Un team di ricercatori del Jpl della Nasa ha analizzato cinque ceppi del batterio Enterobacter isolati da tamponi prelevati, nel marzo del 2015, dalla toilette e dalla palestra della Stazione spaziale internazionale (Iss). Lo studio è parte di programma teso a caratterizzare le comunità batteriche che vivono sulle superfici all’interno della Iss. Dopo aver isolato 105 ceppi da varie superfici, utilizzando tecniche di coltura batterica e di biologia molecolare i ricercatori hanno prima cercato di dare un nome a questi batteri, e infine valutato la loro resistenza agli antibiotici, la resistenza multipla ai farmaci, la potenziale virulenza e la loro patogenicità.

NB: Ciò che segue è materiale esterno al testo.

(** * keephy_gateway: the request pipeline of [src/index.js]

    A shallow embedding of the gateway's Express application: the layers it
    registers, in registration order, the handlers behind them, and the
    process-wide admission counter [TOKENS].

    Modelling boundary.
    - The framework, Express: a request walks the registered layers in
      order.  An [app.use] layer matches a path prefix on segment
      boundaries, a route layer matches the whole path (a trailing slash is
      tolerated, a [:param] takes one non-empty segment) and then the verb,
      a GET route serving HEAD as well.  Literal segments are compared
      without regard to ASCII case.  Parameters are percent-decoded; a
      parameter that does not decode ends the walk with the framework's 400.
      A handler that answers ends the walk, a handler that calls [next()]
      hands the request to the following layers; when no layer answers the
      framework replies 404.
    - The third-party layers: [pinoHttp] and [helmet] pass every request on;
      [cors] answers every OPTIONS request itself, with 204; [express.json]
      either passes the request on with [req.body] set, or raises an error
      that the framework answers with the status of the error.
    - A text is a [string]; what JavaScript computes from texts and numbers
      beyond comparing and appending them (UTF-16 units, the decimal form of
      a number, percent-decoding) is a record of oracles, [Runtime].
    - The outside world ([jwt.verify], [fetch], [uuid], [process.env]) is a
      record of oracles too; the theorems quantify over both, the examples
      run on a small deployment.
    - An answer is what a handler passes to [res.status(..).json(..)]; the
      headers of the answer and the way the framework writes it out are
      not modelled.
    - One request is served without interleaving of another one.  The only
      shared state is [TOKENS], a double, which a request reads and writes
      in one synchronous block (lines 53-54), so the order in which requests
      reach that block is the order of the model. *)

From Stdlib Require Import ZArith List String Ascii Bool Lia DecimalString.
From Stdlib Require Import Uint63 Floats.
Import ListNotations.
Open Scope string_scope.
Open Scope Z_scope.
Set Warnings "-register-all".

(* ------------------------------------------------------------------ *)
(** ** JavaScript values *)

(** Values that travel as JSON.  A number is a double. *)
Inductive json : Type :=
| JNull
| JBool (b : bool)
| JNum (x : float)
| JStr (s : string)
| JArr (l : list json)
| JObj (fields : list (string * json)).

(** A JavaScript expression may also be [undefined]: [None]. *)
Definition value := option json.

(** What the runtime computes from texts and numbers. *)
Record Runtime : Type := {
  (** [String(x)] *)
  number_text : float -> string;
  (** [s[i]]: the UTF-16 unit of [s] at index [i], as a text; [None] when
      [s] has no such unit *)
  code_unit : string -> N -> option string;
  (** [s.length]: the number of UTF-16 units of [s] *)
  code_units : string -> float;
  (** [decodeURIComponent(s)]; [None] when it throws URIError *)
  decodeURIComponent : string -> option string
}.

(** Neither [0], [-0] nor [NaN]. *)
Definition nonzero (x : float) : bool := (negb (x =? 0) && (x =? x))%float.

Definition truthy (v : value) : bool :=
  match v with
  | None => false
  | Some JNull => false
  | Some (JBool b) => b
  | Some (JNum x) => nonzero x
  | Some (JStr s) => negb (String.eqb s "")
  | Some (JArr _) => true
  | Some (JObj _) => true
  end.

(** [a || b] *)
Definition js_or (a b : value) : value := if truthy a then a else b.
(** [a && b] *)
Definition js_and (a b : value) : value := if truthy a then b else a.

Fixpoint lookup (k : string) (fs : list (string * json)) : value :=
  match fs with
  | [] => None
  | (k', v) :: fs' => if String.eqb k k' then Some v else lookup k fs'
  end.

(** The index a property name spells: "0", "1", "2", .. and no other
    spelling ("01" and "+1" are ordinary names). *)
Definition index_of (k : string) : option N :=
  match NilEmpty.uint_of_string k with
  | Some d =>
      if String.eqb (NilEmpty.string_of_uint (N.to_uint (N.of_uint d))) k
      then Some (N.of_uint d)
      else None
  | None => None
  end.

(** [l[i]] *)
Definition item (l : list json) (i : N) : value :=
  if (i <? N.of_nat (List.length l))%N then nth_error l (N.to_nat i) else None.

(** The length of a list as a number (a JavaScript array is shorter than
    2^32). *)
Definition count (l : list json) : float :=
  of_uint63 (Uint63.of_Z (Z.of_nat (List.length l))).

(** [v?.k], and [v.k] / [v[k]] where the source has made sure [v] is neither
    [null] nor [undefined].  The properties are the own ones: the fields of
    an object, the items and the length of an array, the units and the
    length of a text.  A name that only a prototype supplies ([toString],
    [constructor], ..) answers a function or an object of the runtime, which
    is no JSON value; [None] stands for it.  That is exact where the source
    reads a name of its choice, [scopes], [orgId], [businesses], [id],
    [features], [modules] and [0], which no prototype supplies, and where
    the result is only compared with [false], as the guards do with the key
    they are given. *)
Definition get (rt : Runtime) (k : string) (v : value) : value :=
  match v with
  | Some (JObj fs) => lookup k fs
  | Some (JArr l) =>
      if String.eqb k "length" then Some (JNum (count l))
      else match index_of k with
           | Some i => item l i
           | None => None
           end
  | Some (JStr s) =>
      if String.eqb k "length" then Some (JNum (code_units rt s))
      else match index_of k with
           | Some i => option_map JStr (code_unit rt s i)
           | None => None
           end
  | _ => None
  end.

Vi starete chiedendo: perché proprio sulla Stazione spaziale? Presto detto: la Iss, che proprio pochi giorni fa ha festeggiato il 20esimo anniversario, essendo un ambiente rigorosamente controllato e costantemente monitorato (flusso d’aria sotto pressione, circolazione dell’acqua e umidità), spazialmente isolato da qualsiasi altro ambiente, rappresenta un luogo interessante in cui fare ricerca scientifica, soprattutto in campo biomedico. Ricerche che comprendono studi sulle dinamiche delle comunità batteriche, gli effetti che la microgravità e il viaggio spaziale a lungo termine hanno sui batteri in orbita e le interazioni di questi batteri con altri microbi e con gli stessi astronauti.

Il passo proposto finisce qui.